Criticism of the plan, announced by Israeli Defense Minister Israel Katz last week, to build a “humanitarian city” on the ruins of Rafah, in the southern end of the Gaza Strip, is on the rise within Israel. In a series of posts on X, Opposition Leader Yair Lapid called the plan an expensive fantasy of Netanyahu’s far-right partners, Finance Minister Bezalel Smotrich and National Security Minister Itamar Ben-Gvir, who favor the reestablishment of Israeli settlements in Gaza, reported the Times of Israel. He wrote further that the $4.5 billion that the plan is estimated to cost could be better spent on education, or lowering Israel’s cost of living.
Lapid also tweeted an excerpt from an interview he gave to Army Radio, in which he called the plan “a bad idea from every possible perspective,” and said it would force Israel “to have no choice but to stay in Gaza.” In that interview, Lapid also said: “What is this ‘humanitarian city? Will it be permitted to exit it?

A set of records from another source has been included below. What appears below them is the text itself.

(** The rest of [handleSubmit], for the [k]-th request in flight: with
    [Some data] when the body was parsed, with [None] when [fetch] or
    [response.json()] threw; [finally] ends the loading. *)
Definition querySettle (k : nat) (outcome : option QueryResult)
    (w : World) : option World :=
  q ← queries w !! k;
  Some
    match outcome with
    | Some data =>
        {| page := setLoading false
                     (setHistory (fun prev => q :: take 19 prev)
                        (setResults (fun _ => Some data) (page w)));
           queries := delete k (queries w);
           pendingAnalyses := pendingAnalyses w;
           succeeded := q :: succeeded w |}
    | None =>
        {| page := setLoading false (page w);
           queries := delete k (queries w);
           pendingAnalyses := pendingAnalyses w;
           succeeded := succeeded w |}
    end.

Definition handleAnalyze (w : World) : World :=
  match st_results (page w) with
  | None => w
  | Some results =>
      {| page := setAnalyzing true (page w); queries := queries w;
         pendingAnalyses := pendingAnalyses w ++
           [ {| areq_query := query results;
                areq_responses := responses results |} ];
         succeeded := succeeded w |}
  end.

Definition analyzeSettle (k : nat) (outcome : option (option string))
    (w : World) : option World :=
  _ ← pendingAnalyses w !! k;
  let s := match outcome with
           | Some a => setResults (fmap (withAnalysis a)) (page w)
           | None => page w
           end in
  Some {| page := setAnalyzing false s; queries := queries w;
          pendingAnalyses := delete k (pendingAnalyses w);
          succeeded := succeeded w |}.

(** The button "New Search". *)
Definition newSearch (w : World) : World :=
  withPage (fun s => setQuery "" (setResults (fun _ => None) s)) w.

Inductive Event : Type :=
| Typed (text : string)
| Submitted
| QuerySettled (k : nat) (outcome : option QueryResult)
| AnalyzeClicked
| AnalyzeSettled (k : nat) (outcome : option (option string))
| NewSearch
| SidebarToggled (open : bool).

Definition step (w : World) (e : Event) : option World :=
  match e with
  | Typed text => Some (withPage (setQuery text) w)
  | Submitted => Some (handleSubmit w)
  | QuerySettled k outcome => querySettle k outcome w
  | AnalyzeClicked => Some (handleAnalyze w)
  | AnalyzeSettled k outcome => analyzeSettle k outcome w
  | NewSearch => Some (newSearch w)
  | SidebarToggled open => Some (withPage (setSidebarOpen open) w)
  end.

If not, how will this be enforced? There will be 600,000 people with a fence around them. I really don’t like people saying ‘concentration camp’—there are comparisons that cannot be made—but if people can’t leave, it’s a detention camp, and if people can leave, there is no humanitarian city.”

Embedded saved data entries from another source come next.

(** [self.client and self.client.is_connected] *)
Definition connected (st : state) : bool :=
  match client st with
  | Some c => is_connected c
  | None => false
  end.

(** [await self.client.<op>(...)]: the stack consumes its next answer
    (an exhausted script answers with plain completion).  Reaching for an
    attribute of [None] raises [AttributeError]. *)
Definition gatt (op : gatt_op) : M bytes :=
  fun st =>
    match client st with
    | None => (Raise AttributeError, st)
    | Some c =>
        let o := hd (Done []) (script st) in
        let st' := emit (Gatt op o)
                     (set_script (tl (script st)) (set_client (Some (respond op o c)) st)) in
        match o with
        | Done p => (Return p, st')
        | Failed msg _ => (Raise (TransportError msg), st')
        end
    end.

(** [asyncio.create_task(self._keep_alive_loop())] *)
Definition create_task : M nat :=
  fun st =>
    let t := length (tasks st) in
    (Return t, emit (TaskCreated t) (set_tasks (tasks st ++ [Pending]) st)).

Definition finish (t : nat) (why : exit_path) (st : state) : state :=
  set_tasks (<[t := Finished why]> (tasks st)) st.

(** [task.cancel()] followed by [await task] with [CancelledError]
    swallowed: a task still pending leaves its loop through the
    [CancelledError] handler; a finished task is left as it is. *)
Definition cancel_and_await (t : nat) : M unit :=
  update (fun st =>
    let st' := emit (TaskAwait t) (emit (TaskCancel t) st) in
    match tasks st !! t with
    | Some Pending => finish t ByCancellation st'
    | _ => st'
    end).
(** C3, as the code has it. Called with an object, [processTranscription]
    always returns a transcript of at least one cue;
    [processGeminiTranscription] does when every segment has a [text];
    [processWhisperTranscription] returns when the input is in the
    whisper.cpp format, with one cue per entry of the array (none for an
    empty array), or when every segment has a word array or a [text], then
    with at least one cue. Absent [start], [end], [offsets], word arrays
    and word fields never make them raise. *)
Theorem normalizers_return_on_objects (transcription : Transcription) :
  (exists cues, processTranscription (Some transcription) = Return cues /\ cues <> [])
  /\ ((forall seg, In seg (default [] (t_segments transcription)) ->
                   s_text seg <> None) ->
      exists cues,
        processGeminiTranscription (Some transcription) = Return cues /\ cues <> [])
  /\ ((t_transcription transcription = None ->
       forall seg, In seg (default [] (t_segments transcription)) ->
                   s_words seg <> None \/ s_text seg <> None) ->
      exists cues,
        processWhisperTranscription (Some transcription) = Return cues
        /\ (forall cpp, t_transcription transcription = Some cpp ->
                        length cues = length cpp)
        /\ (t_transcription transcription <> Some [] -> cues <> [])).
Proof.
  repeat apply conj.
  - destruct (t_words transcription) as [[|w ws]|] eqn:Hws.
    + eexists. split; [apply processTranscription_fallback; now right | discriminate].
    + eexists. split; [now apply (processTranscription_cues _ (w :: ws))|].
      intros H. apply (f_equal length) in H.
      rewrite length_map, length_seq in H.
      pose proof (ceil_div_covers (length (w :: ws))) as Hc.
      rewrite H in Hc. cbn in Hc. lia.
    + eexists. split; [apply processTranscription_fallback; now left | discriminate].
  - intros Htext. destruct (t_segments transcription) as [[|seg segs]|] eqn:Hsegs.
    + eexists. split; [apply processGemini_fallback; now right | discriminate].
    + eexists. split; [now apply (processGemini_cues _ (seg :: segs))|].
      now apply imap_nonempty.
    + eexists. split; [apply processGemini_fallback; now left | discriminate].
  - intros Hok. destruct (t_transcription transcription) as [cpp|] eqn:Hcpp.
    { eexists. split; [exact (processWhisper_cpp_cues _ cpp Hcpp)|]. split.
      - intros cpp' [= <-]. apply length_imap.
      - intros Hne. apply imap_nonempty. congruence. }
    specialize (Hok eq_refl).
    destruct (t_segments transcription) as [[|seg segs]|] eqn:Hsegs.
    + eexists. split; [apply processWhisper_fallback; auto|].
      split; [discriminate | discriminate].
    + eexists. split; [now apply (processWhisper_segments_cues _ (seg :: segs))|].
      split; [discriminate|]. intros _. now apply imap_nonempty.
    + eexists. split; [apply processWhisper_fallback; auto|].
      split; [discriminate | discriminate].
Qed.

Former Prime Minister Ehud Olmert had no problem calling the supposed “humanitarian city” what Lapid would not, however. “It is a concentration camp. I am sorry,” he told The Guardian, when asked about Katz’s plan. “If they [Palestinians] will be deported into the new ‘humanitarian city,’ then you can say that this is part of an ethnic cleansing. It [ethnic cleansing] hasn’t yet happened,” Olmert said. That would be “the inevitable interpretation” of any attempt to create a camp for hundreds of thousands of people, he said. “When they build a camp where they [plan to] ‘clean’ more than half of Gaza, then the inevitable understanding of the strategy of this [is that] it is not to save [Palestinians). It is to deport them, to push them and to throw them away. There is no other understanding that I have, at least.”